Claudio Piselli

• During my Ph.D. I focused on the characterization of the biological membrane channels that are involved or interfering with the communications between the cells and the environment, or the rest of the organism. My thesis is divided in 3 parts: outer membrane proteins, cell wall channels and toxins. All the pore forming proteins were studied in electrophysiological experiments via their reconstitution into the artificial lipid bilayer. 1 In the first part we studied the transport of ions and antibiotics through the phosphate specific channels OprO and OprP expressed in the outer membrane of Pseudomonas aeruginosa. Fosmidomycin and fosfomycin are phosphonic acid containing antibiotics that we kept in consideration for our studies; they are drugs approved from the FDA very active against Gram-positive and Gram-negative bacteria and even protozoa. Then we produced and analyzed mutants of OprO affecting the lysine cluster in the periplasmic cavity of each OprO monomer.

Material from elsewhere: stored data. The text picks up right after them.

(** * Elemental: the DOM helpers of [utils.js], the root-element setup of [el],
      and the reactive core (Reactor / Observer) the library is built on.

    The development has six parts.

    - [Dom]: a pointer-level model of sibling chains and the source function
      [getNodesBetween] of utils.js.
    - [El]: the descriptor handling of [el] (elementary.js) together with
      [isTreatedAsQuerySelector] and [VALID_HTML_TAGS] (utils.js).
    - [Reactor]: the dependency-tracking engine.  Its implementation
      (reactor.js) is not part of the source tree, only its test-suite is, so
      the engine is modelled from the design specification.
    - [Selector]: [isQuerySelector] of utils.js, with its regular expressions,
      and the revision of [el] that dispatches on it.
    - [Siblings]: the order of the arguments of [getNodesBetween].
    - [Children]: the function [append] of [el], [el] with children, [attr],
      and the re-rendering of an observer child (elementary.js). *)

From Stdlib Require Import List String Ascii Bool Arith ZArith Lia.
Import ListNotations.

(* ================================================================== *)
(** * Part I: sibling chains and [getNodesBetween]                     *)
(* ================================================================== *)

Module Dom.

(** DOM nodes are identified by a number.  A document gives, for every node,
    the two links the function follows.  [None] is JavaScript's [null]. *)
Definition node := nat.

Record document : Type := {
  parentNode : node -> option node;
  nextSibling : node -> option node
}.

(** A JavaScript argument is either a DOM [Node] or something else. *)
Inductive jsval : Type :=
| JNode (n : node)
| JOther.

(** The two kinds of exceptions the function raises. *)
Inductive exn : Type :=
| TypeError (msg : string)
| Error (msg : string).

Inductive completion (A : Type) : Type :=
| Return (a : A)
| Throw (e : exn).
Arguments Return {A} a.
Arguments Throw {A} e.

Definition unreachable_msg : string :=
  "endNode could not be reached from startNode"%string.

(** The [while (currentNode !== endNode)] loop.  [endNode] is a node, hence
    never [null]; [result.push] appends at the end.  The loop is bounded by
    [fuel]; [None] means the bound was too small. *)
Fixpoint walk (fuel : nat) (d : document) (currentNode : option node)
    (endNode : node) (result : list node) : option (completion (list node)) :=
  match fuel with
  | O => None
  | S fuel' =>
      match currentNode with
      | Some c =>
          if Nat.eqb c endNode then Some (Return result)
          else walk fuel' d (nextSibling d c) endNode (result ++ [c])
      | None => Some (Throw (Error unreachable_msg))
      end
  end.

Definition getNodesBetween (fuel : nat) (d : document)
    (startNode endNode : jsval) : option (completion (list node)) :=
  match startNode, endNode with
  | JNode s, JNode e =>
      match parentNode d s, parentNode d e with
      | None, _ => Some (Throw (Error unreachable_msg))
      | _, None => Some (Throw (Error unreachable_msg))
      | Some ps, Some pe =>
          if negb (Nat.eqb ps pe) then Some (Throw (Error unreachable_msg))
          else walk fuel d (nextSibling d s) e []
      end
  | _, _ =>
      Some (Throw (TypeError
        "getNodesBetween requires a valid DOM Node for startNode and endNode"%string))
  end.

(** ** Specification vocabulary *)

(** [sib_path d s l t]: following [nextSibling] from [s] visits exactly the
    nodes of [l], in that order, and the link leaving the last visited node
    (or [s] itself when [l] is empty) is [t]. *)
Inductive sib_path (d : document) : node -> list node -> option node -> Prop :=
| sib_here s t : nextSibling d s = t -> sib_path d s [] t
| sib_step s c l t :
    nextSibling d s = Some c -> sib_path d c l t -> sib_path d s (c :: l) t.
Lemma C10_ghmc_second_randomization_witness :
  exists I,
    GHMCIntegrator kB_md unit_temperature 1 3 = Ok I
    /\ let E := harmonic_oscillator false in
       let c := createContext I (one_particle (Fin 0) (Fin 1)) (uniform_source 0.5) in
       let c_rb := after E ghmc_rollback
                     (after E (ghmc_pre ++ [metropolis_accept]) c) in
       velocities (step E I c) = mapi (remix E c_rb) (dofs c_rb).
Proof.
  eexists. split; [apply GHMCIntegrator_value|]. cbv zeta.
  apply (C10_ghmc_second_randomization (harmonic_oscillator false)
           kB_md unit_temperature 1 3 _ _
           (GHMCIntegrator_value kB_md unit_temperature 1 3)).
  reflexivity.
Defined.

Lemma C5_ghmc_rollback_witness :
  exists I,
    GHMCIntegrator kB_md unit_temperature 1 3 = Ok I
    /\ let E := rigid_pair in
       let c := createContext I pair_at_rest (uniform_source 0.5) in
       let c_snap := after E (before_snapshot GHMC) c in
       let c_acc := after E (ghmc_pre ++ [metropolis_accept]) c in
       let c_rb := after E ghmc_rollback c_acc in
       get_global c_acc "accept" <> Fin 1
       /\ positions c_rb = positions c_snap
       /\ velocities c_rb = map nneg (velocities c_snap).
Proof.
  destruct rigid_pair_trial as (I & HI & Hrej & _).
  exists I. split; [exact HI|]. cbv zeta in *.
  assert (Hne : get_global
                  (after rigid_pair (ghmc_pre ++ [metropolis_accept])
                     (createContext I pair_at_rest (uniform_source 0.5)))
                  "accept" <> Fin 1).
  { rewrite Hrej. intros H. injection H as H. lra. }
  split; [exact Hne|].
  exact (proj1 (proj2 (C5_ghmc_rollback rigid_pair kB_md unit_temperature 1 3 I _ HI))
           Hne).
Defined.

(* ================================================================= *)
(** * The other integrators *)

Lemma DummyIntegrator_value :
  DummyIntegrator
  = Ok {| stepSize := 0; globalVariables := []; perDofVariables := [];
          computations := dummy_program |}.
Proof. reflexivity. Qed.

Lemma VelocityVerletIntegrator_value (timestep : R) :
  VelocityVerletIntegrator timestep
  = Ok {| stepSize := timestep; globalVariables := [];
          perDofVariables := [("x1", 0)]; computations := vv_program |}.
Proof. reflexivity. Qed.

Lemma AndersenVelocityVerletIntegrator_value (kB temperature collision_rate timestep : R) :
  AndersenVelocityVerletIntegrator kB temperature collision_rate timestep
  = Ok {| stepSize := timestep;
          globalVariables :=
            [("kT", kB * temperature); ("p_collision", timestep * collision_rate)];
          perDofVariables := [("sigma_v", 0); ("collision", 0); ("x1", 0)];
          computations := andersen_program |}.
Proof. reflexivity. Qed.

Lemma VVVRIntegrator_value (kB temperature collision_rate timestep : R) :
  VVVRIntegrator kB temperature collision_rate timestep
  = Ok {| stepSize := timestep;
          globalVariables :=
            [("kT", kB * temperature); ("b", exp (- collision_rate * timestep))];
          perDofVariables := [("sigma", 0); ("x1", 0)];
          computations := vvvr_program |}.
Proof. reflexivity. Qed.

(* ----------------------------------------------------------------- *)
(** ** Engines without constraints *)

Lemma mapi_from_fix {A : Type} (f : nat -> A -> A) (l : list A) (k : nat) :
  (forall i a, nth_error l i = Some a -> f (k + i)%nat a = a) ->
  mapi_from k f l = l.
Proof.
  revert k. induction l as [|a l IH]; intros k H; cbn; [reflexivity|].
  f_equal.
  - specialize (H O a eq_refl). now rewrite Nat.add_0_r in H.
  - apply IH. intros i b Hi. specialize (H (S i) b Hi).
    now rewrite Nat.add_succ_r in H.
Qed.

Lemma component_map {A : Type} (h : A -> num) (l : list A) (i : nat) (a : A) :
  nth_error l i = Some a -> component (map h l) i = h a.
Proof.
  intros H. unfold component.
  apply nth_error_nth. now rewrite nth_error_map, H.
Qed.

Lemma dof_eta (d : dof) : mkDof (pos d) (vel d) (mass d) (perdof d) (dof_rng d) = d.
Proof. now destruct d. Qed.

Lemma context_eta (c : context) : mkContext (dofs c) (globals c) (dt c) (ctx_rng c) = c.
Proof. now destruct c. Qed.

Section Free.

Variable E : Engine.
Hypothesis HE : free E.

Lemma free_constrain_positions (c : context) : exec E ConstrainPositions c = c.
Proof.
  destruct HE as (Hp & _). cbn. unfold apply_constrain_positions, with_dofs, mapi.
  rewrite mapi_from_fix; [apply context_eta|].
  intros i d Hi. cbn. rewrite Hp. unfold positions, with_pos.
  rewrite (component_map pos _ _ _ Hi). apply dof_eta.
Qed.

Lemma free_constrain_velocities (c : context) : exec E ConstrainVelocities c = c.
Proof.
  destruct HE as (_ & Hv & _). cbn. unfold apply_constrain_velocities, with_dofs, mapi.
  rewrite mapi_from_fix; [apply context_eta|].
  intros i d Hi. cbn. rewrite Hv. unfold velocities, with_vel.
  rewrite (component_map vel _ _ _ Hi). apply dof_eta.
Qed.

Lemma free_update_context_state (c : context) : exec E UpdateContextState c = c.
Proof.
  destruct HE as (_ & _ & Hp & Hv). cbn.
  unfold apply_update_context_state, with_dofs, mapi.
  rewrite mapi_from_fix; [apply context_eta|].
  intros i d Hi. cbn. rewrite Hp, Hv. unfold velocities, positions, with_vel, with_pos.
  cbn. rewrite (component_map vel _ _ _ Hi), (component_map pos _ _ _ Hi).
  apply dof_eta.
Qed.

End Free.

(** X1.  [DummyIntegrator] has time step 0, registers no variable and
    emits exactly [updateContextState; constrainPositions;
    constrainVelocities].  On every engine a step leaves the globals, the
    time step, the random sources, the masses and the per-DOF variables as
    they were: only positions and velocities can change, through the
    engine's context update and its constraint projections.  On an engine
    that has neither, any number of steps leaves the context exactly as it
    was. *)
Theorem DummyIntegrator_step (E : Engine) (I : CustomIntegrator) :
  DummyIntegrator = Ok I ->
  computations I = [UpdateContextState; ConstrainPositions; ConstrainVelocities]
  /\ stepSize I = 0 /\ globalVariables I = [] /\ perDofVariables I = []
  /\ (forall c,
        globals (step E I c) = globals c
        /\ dt (step E I c) = dt c
        /\ ctx_rng (step E I c) = ctx_rng c
        /\ masses (step E I c) = masses c
        /\ map perdof (dofs (step E I c)) = map perdof (dofs c)
        /\ map dof_rng (dofs (step E I c)) = map dof_rng (dofs c))
  /\ (free E -> forall n c, steps E n I c = c).
Proof.
  intros H. rewrite DummyIntegrator_value in H. injection H as <-.
  repeat (split; [reflexivity|]). split.
  - intros c. rewrite step_after. cbn [computations]. unfold dummy_program.
    rewrite !after_cons by reflexivity. rewrite after_nil.
    repeat (split; [reflexivity|]).
    unfold masses. cbn [exec].
    unfold apply_constrain_velocities, apply_constrain_positions,
      apply_update_context_state. cbn [dofs with_dofs].
    repeat split; (do 3 (rewrite map_mapi_same by reflexivity)); reflexivity.
  - intros HE n. induction n as [|n IH]; intros c; [reflexivity|].
    cbn [steps]. rewrite step_after. cbn [computations]. unfold dummy_program.
    rewrite !after_cons by reflexivity. rewrite after_nil.
    rewrite (free_update_context_state E HE), (free_constrain_positions E HE),
      (free_constrain_velocities E HE).
    apply IH.
Qed.

(* ----------------------------------------------------------------- *)
(** ** Velocity Verlet *)

Lemma map_mapi_at {A B C D : Type} (h : B -> D) (g : A -> C) (F : nat -> A -> B)
      (G : nat -> C -> D) (l : list A) (k : nat) :
  (forall i a, nth_error l i = Some a -> h (F (k + i)%nat a) = G (k + i)%nat (g a)) ->
  map h (mapi_from k F l) = mapi_from k G (map g l).
Proof.
  revert k. induction l as [|a l IH]; intros k H; cbn; [reflexivity|].
  f_equal.
  - specialize (H O a eq_refl). now rewrite Nat.add_0_r in H.
  - apply IH. intros i b Hi. specialize (H (S i) b Hi).
    now rewrite Nat.add_succ_r in H.
Qed.

Lemma map_mapi_keep {A B : Type} (h : A -> B) (F : nat -> A -> A) (l : list A) (k : nat) :
  (forall i a, h (F i a) = h a) -> map h (mapi_from k F l) = map h l.
Proof. intros H. now apply map_mapi. Qed.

The molecular details of these mechanisms are elucidated via the computational analysis performed by Dr. Vinaya Kumar Golla from the workgroup of Professor Ulrich Kleinekathöfer. 2 In the second part we studied the cell wall channels expressed in Rhodococcus ruber and corynebacterioides. Like for all the MspA homologs, the PorARr, PorBRr, PorARc are synthetized as monomers and are able to form octamers in their active form as channels in which they can allow the passage of nutrients and secondary metabolites, such as antibiotics, driven by concentration gradient. 3 In the third part we studied 3 pore forming toxins (PFTs): the ε-Toxin and β2-Toxin from Clostridium perfringens and the LktA of Mannheimia haemolytica. Bacteria can finalize their virulence through PFTs that make large water-filled holes into the target membrane dissipating its osmotic gradient.